* **Problem description**: Repeat exactly the lines from the start of the entries below through the line containing "Definition handle_close (h". Omit the rest.

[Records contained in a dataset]
* * * * * * *
(* ===== verification/ProtocolSet.v ===== *)
(** * Connection handles and protocol sets

    What a connection and the protocols know of each other: [ConnectionHandle]
    ([src/src/protocol/connection.rs]), the handle a protocol holds, and [ProtocolSet]
    ([src/src/protocol/protocol_set.rs]), the protocols a connection reports to. The channel
    between them is known by the connection it belongs to. *)

From stdpp Require Import base tactics option list gmap strings.
From Stdlib Require Import NArith Lia Init.Byte.
From S2P Require Import Prelude Multiaddr AddressStore PeerState ConnectionLimits TransportManager.
From S2P Require Import TransportManagerHandle ProtocolTypes.

Local Open Scope litep2p_scope.

(** ** Connection handles *)

Inductive SubstreamKeepAlive := KaYes | KaNo.

#[export] Instance SubstreamKeepAlive_eq_dec : EqDecision SubstreamKeepAlive.
Proof. solve_decision. Defined.

(** [connection::ConnectionHandle]: [h_active] tells the strong sender ([ConnectionType::Active])
    from the weak one ([ConnectionType::Inactive]). *)
Record ConnectionHandle := mkConnectionHandle {
  h_connection_id : ConnectionId;
  h_active : bool;
}.

(** [Permit], a strong sender of the connection's channel. *)
Notation Permit := ConnectionId (only parsing).

(** [ProtocolCommand] *)
Inductive ProtocolCommand :=
| PcOpenSubstream (protocol : ProtocolName) (fallback_names : list ProtocolName)
    (substream_id : SubstreamId) (connection_id : ConnectionId) (permit : Permit)
    (keep_alive : SubstreamKeepAlive)
| PcForceClose.

(** [ConnectionHandle::new] *)
Definition ConnectionHandle_new (connection_id : ConnectionId) : ConnectionHandle :=
  mkConnectionHandle connection_id true.

(** [ConnectionHandle::downgrade]: the handle that is left and the active one that is returned. *)
Definition handle_downgrade (h : ConnectionHandle) : outcome (ConnectionHandle * ConnectionHandle) :=
  if h_active h
  then Done (mkConnectionHandle (h_connection_id h) false, ConnectionHandle_new (h_connection_id h))
  else Panic.

(** [ConnectionHandle::close] *)
Definition handle_close (h : ConnectionHandle) : ConnectionHandle :=
  mkConnectionHandle (h_connection_id h) false.

(** What the handle finds of its channel: [weak], whether a strong sender exists elsewhere, so
    that [WeakSender::upgrade] succeeds; [send], the answer of [Sender::try_send]. *)
Record ChannelState := mkChannelState {
  weak : ConnectionId → bool;
  send : ConnectionId → result TrySendError unit;
}.

(** The strong sender of a handle, and the one [upgrade] gives. *)
Definition sender (ch : ChannelState) (h : ConnectionHandle) : bool :=
  h_active h || weak ch (h_connection_id h).

(** While a permit is held, its channel has a strong sender. *)
Definition holding (permit : Permit) (ch : ChannelState) : ChannelState :=
  mkChannelState (λ c, weak ch c || (c =? permit)%N) (send ch).

(** [ConnectionHandle::try_upgrade] *)
Definition handle_try_upgrade (ch : ChannelState) (h : ConnectionHandle) : ConnectionHandle :=
  mkConnectionHandle (h_connection_id h) (sender ch h).

(** [ConnectionHandle::try_get_permit] *)
Definition try_get_permit (ch : ChannelState) (h : ConnectionHandle) : option Permit :=
  if sender ch h then Some (h_connection_id h) else None.

(** [ConnectionHandle::open_substream]: the command that is sent, if it is. *)
Definition handle_open_substream (ch : ChannelState) (h : ConnectionHandle) (protocol : ProtocolName)
    (fallback_names : list ProtocolName) (substream_id : SubstreamId) (permit : Permit)
    (keep_alive : SubstreamKeepAlive) : result SubstreamError ProtocolCommand :=
  if sender ch h then
    match send ch (h_connection_id h) with
    | Ok _ => Ok (PcOpenSubstream protocol fallback_names substream_id (h_connection_id h) permit keep_alive)
    | Err Full => Err SeChannelClogged
    | Err Closed => Err SeConnectionClosed
    end
  else Err SeConnectionClosed.

(** [crate::Error], as far as [force_close] returns it. *)
Inductive ForceCloseError := FcConnectionClosed | FcChannelClogged | FcPeerDoesntExist (peer : PeerId).

(** [ConnectionHandle::force_close] *)
Definition handle_force_close (ch : ChannelState) (h : ConnectionHandle) :
    result ForceCloseError ProtocolCommand :=
  if sender ch h then
    match send ch (h_connection_id h) with
    | Ok _ => Ok PcForceClose
    | Err Full => Err FcChannelClogged
    | Err Closed => Err FcConnectionClosed
    end
  else Err FcConnectionClosed.

(** [protocol_set::InnerTransportEvent] *)
Inductive InnerTransportEvent :=
| ItConnectionEstablished (peer : PeerId) (connection : ConnectionId) (endpoint : Endpoint)
    (sender : ConnectionHandle)
| ItConnectionClosed (peer : PeerId) (connection : ConnectionId)
| ItDialFailure (peer : PeerId) (addresses : list Multiaddr)
| ItSubstreamOpened (peer : PeerId) (protocol : ProtocolName) (fallback : option ProtocolName)
    (direction : Direction) (connection_id : ConnectionId) (substream : Substream)
    (opening_permit : Permit)
| ItSubstreamOpenFailure (substream : SubstreamId) (error : SubstreamError).

(** [From<InnerTransportEvent> for TransportEvent] *)
Definition to_transport_event (event : InnerTransportEvent) : outcome ServiceEvent :=
  match event with
  | ItDialFailure peer addresses => Done (SvDialFailure peer addresses)
  | ItSubstreamOpened peer protocol fallback direction _ substream _ =>
      Done (SvSubstreamOpened peer protocol fallback direction substream)
  | ItSubstreamOpenFailure substream error => Done (SvSubstreamOpenFailure substream error)
  | _ => Panic
  end.

(** ** Protocol sets *)

Inductive ProtocolCodec :=
| Identity (size : N)
| UnsignedVarint (max : option N)
| Unspecified.

#[export] Instance ProtocolCodec_eq_dec : EqDecision ProtocolCodec.
Proof. solve_decision. Defined.

(** [ProtocolContext], all of it; the sender is known by the name of the protocol. *)
Record SetContext := mkSetContext {
  sc_context : ProtocolContext;
  sc_codec : ProtocolCodec;
  sc_keep_alive : SubstreamKeepAlive;
}.

Record ProtocolSet := mkProtocolSet {
  ps_protocols : gmap ProtocolName SetContext;
  ps_connection : ConnectionHandle;
  ps_fallback_names : gmap ProtocolName ProtocolName;
  ps_keep_alives : gmap ProtocolName SubstreamKeepAlive;
}.

(** What a connection reports, and to whom. *)
Inductive PsReport :=
| ToProtocol (protocol : ProtocolName) (event : InnerTransportEvent)
| ToManagerClosed (peer : PeerId) (connection : ConnectionId).

(** [Iterator::collect] into a [HashMap]: later entries replace earlier ones. *)
Definition collect_map {A} (l : list (ProtocolName * A)) : gmap ProtocolName A :=
  list_to_map (reverse l).

Section protocol_set.
Context `{HashOrder}.

(** The keep-alive settings of the fallback names whose protocol accepts inbound substreams. *)
Fixpoint fallback_keep_alives (protocols : gmap ProtocolName SetContext)
    (l : list (ProtocolName * ProtocolName)) : outcome (list (ProtocolName * SubstreamKeepAlive)) :=
  match l with
  | [] => Done []
  | (fallback, main) :: l =>
      match protocols !! main with
      | None => Panic
      | Some context =>
          run rest <- fallback_keep_alives protocols l ;;
          Done (if decide (inbound (sc_context context) = AcceptInbound)
                then (fallback, sc_keep_alive context) :: rest else rest)
      end
  end.

(** [ProtocolSet::new]; [closed]: the protocols whose receiver is gone. *)
Definition ProtocolSet_new (connection_id : ConnectionId) (closed : ProtocolName → bool)
    (protocols : gmap ProtocolName SetContext) : outcome ProtocolSet :=
  let protocols := filter (λ kv, closed kv.1 = false) protocols in
  let fallback_names := collect_map
    (map_order protocols ≫= λ '(protocol, context),
       (λ fallback, (fallback, protocol)) <$> fallback_names (sc_context context)) in
  let main_keep_alives := (λ kv, (kv.1, sc_keep_alive kv.2)) <$>
    filter (λ kv, inbound (sc_context kv.2) = AcceptInbound) (map_order protocols) in
  run fallback_keep_alives <- fallback_keep_alives protocols (map_order fallback_names) ;;
  Done (mkProtocolSet protocols (ConnectionHandle_new connection_id) fallback_names
          (collect_map (main_keep_alives ++ fallback_keep_alives))).

(** [ProtocolSet::on_protocol_closed] *)
Definition on_protocol_closed (ps : ProtocolSet) (protocol : ProtocolName) : ProtocolSet :=
  mkProtocolSet (ps_protocols ps) (ps_connection ps) (ps_fallback_names ps)
    (filter (λ kv, kv.1 ≠ protocol ∧ ps_fallback_names ps !! kv.1 ≠ Some protocol) (ps_keep_alives ps)).

(** A send to one protocol: an event that is not received makes the protocol closed. *)
Definition send_to (closed : ProtocolName → bool) (ps : ProtocolSet) (protocol : ProtocolName)
    (event : InnerTransportEvent) : ProtocolSet * list PsReport :=
  if closed protocol then (on_protocol_closed ps protocol, []) else (ps, [ToProtocol protocol event]).

(** [ProtocolSet::report_substream_open] *)
Definition report_substream_open (closed : ProtocolName → bool) (ps : ProtocolSet) (peer : PeerId)
    (protocol : ProtocolName) (direction : Direction) (substream : Substream) (opening_permit : Permit) :
    ProtocolSet * list PsReport * result SubstreamError unit :=
  let '(protocol, fallback) := match ps_fallback_names ps !! protocol with
                               | Some main_protocol => (main_protocol, Some protocol)
                               | None => (protocol, None)
                               end in
  match ps_protocols ps !! protocol with
  | None => (ps, [], Err (SeNegotiation NegSelectUnsupported))
  | Some _ =>
      (send_to closed ps protocol
         (ItSubstreamOpened peer protocol fallback direction (h_connection_id (ps_connection ps))
            substream opening_permit), Ok tt)
  end.

(** [ProtocolSet::protocol_codec] *)
Definition protocol_codec (ps : ProtocolSet) (protocol : ProtocolName) : outcome ProtocolCodec :=
  match ps_protocols ps !! default protocol (ps_fallback_names ps !! protocol) with
  | Some context => Done (sc_codec context)
  | None => Panic
  end.

(** [ProtocolSet::report_substream_open_failure]; the error is [Error::ProtocolNotSupported]. *)
Definition report_substream_open_failure (closed : ProtocolName → bool) (ps : ProtocolSet)
    (protocol : ProtocolName) (substream : SubstreamId) (error : SubstreamError) :
    ProtocolSet * list PsReport * result ProtocolName unit :=
  match ps_protocols ps !! protocol with
  | None => (ps, [], Err protocol)
  | Some _ => (send_to closed ps protocol (ItSubstreamOpenFailure substream error), Ok tt)
  end.

(** [ProtocolSet::report_to_protocols]: all protocols are sent to; then the ones that have
    exited are dropped. *)
Definition report_to_protocols (closed : ProtocolName → bool) (ps : ProtocolSet)
    (event : InnerTransportEvent) : ProtocolSet * list PsReport :=
  let names := (map_order (ps_protocols ps)).*1 in
  (foldl on_protocol_closed ps (filter (λ p, closed p = true) names),
   (λ p, ToProtocol p event) <$> filter (λ p, closed p = false) names).

(** [ProtocolSet::report_connection_established] *)
Definition report_connection_established (closed : ProtocolName → bool) (ps : ProtocolSet)
    (peer : PeerId) (endpoint : Endpoint) : outcome (ProtocolSet * list PsReport) :=
  run (rest, handle) <- handle_downgrade (ps_connection ps) ;;
  Done (report_to_protocols closed
          (mkProtocolSet (ps_protocols ps) rest (ps_fallback_names ps) (ps_keep_alives ps))
          (ItConnectionEstablished peer (endpoint_connection_id endpoint) endpoint handle)).

(** [ProtocolSet::report_connection_closed]; the protocols are told before the manager, whose
    channel being gone is the error. *)
Definition report_connection_closed (closed : ProtocolName → bool) (manager_closed : bool)
    (ps : ProtocolSet) (peer : PeerId) (connection_id : ConnectionId) :
    ProtocolSet * list PsReport * result unit unit :=
  let '(ps, reports) := report_to_protocols closed ps (ItConnectionClosed peer connection_id) in
  if manager_closed then (ps, reports, Err tt)
  else (ps, reports ++ [ToManagerClosed peer connection_id], Ok tt).
End protocol_set.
* * * * * * *
* **Result of the task**:
(* ===== verification/ProtocolSet.v ===== *)
(** * Connection handles and protocol sets

    What a connection and the protocols know of each other: [ConnectionHandle]
    ([src/src/protocol/connection.rs]), the handle a protocol holds, and [ProtocolSet]
    ([src/src/protocol/protocol_set.rs]), the protocols a connection reports to. The channel
    between them is known by the connection it belongs to. *)

From stdpp Require Import base tactics option list gmap strings.
From Stdlib Require Import NArith Lia Init.Byte.
From S2P Require Import Prelude Multiaddr AddressStore PeerState ConnectionLimits TransportManager.
From S2P Require Import TransportManagerHandle ProtocolTypes.

Local Open Scope litep2p_scope.

(** ** Connection handles *)

Inductive SubstreamKeepAlive := KaYes | KaNo.

#[export] Instance SubstreamKeepAlive_eq_dec : EqDecision SubstreamKeepAlive.
Proof. solve_decision. Defined.

(** [connection::ConnectionHandle]: [h_active] tells the strong sender ([ConnectionType::Active])
    from the weak one ([ConnectionType::Inactive]). *)
Record ConnectionHandle := mkConnectionHandle {
  h_connection_id : ConnectionId;
  h_active : bool;
}.

(** [Permit], a strong sender of the connection's channel. *)
Notation Permit := ConnectionId (only parsing).

(** [ProtocolCommand] *)
Inductive ProtocolCommand :=
| PcOpenSubstream (protocol : ProtocolName) (fallback_names : list ProtocolName)
    (substream_id : SubstreamId) (connection_id : ConnectionId) (permit : Permit)
    (keep_alive : SubstreamKeepAlive)
| PcForceClose.

(** [ConnectionHandle::new] *)
Definition ConnectionHandle_new (connection_id : ConnectionId) : ConnectionHandle :=
  mkConnectionHandle connection_id true.

(** [ConnectionHandle::downgrade]: the handle that is left and the active one that is returned. *)
Definition handle_downgrade (h : ConnectionHandle) : outcome (ConnectionHandle * ConnectionHandle) :=
  if h_active h
  then Done (mkConnectionHandle (h_connection_id h) false, ConnectionHandle_new (h_connection_id h))
  else Panic.

(** [ConnectionHandle::close] *)
Definition handle_close (h : ConnectionHandle) : ConnectionHandle :=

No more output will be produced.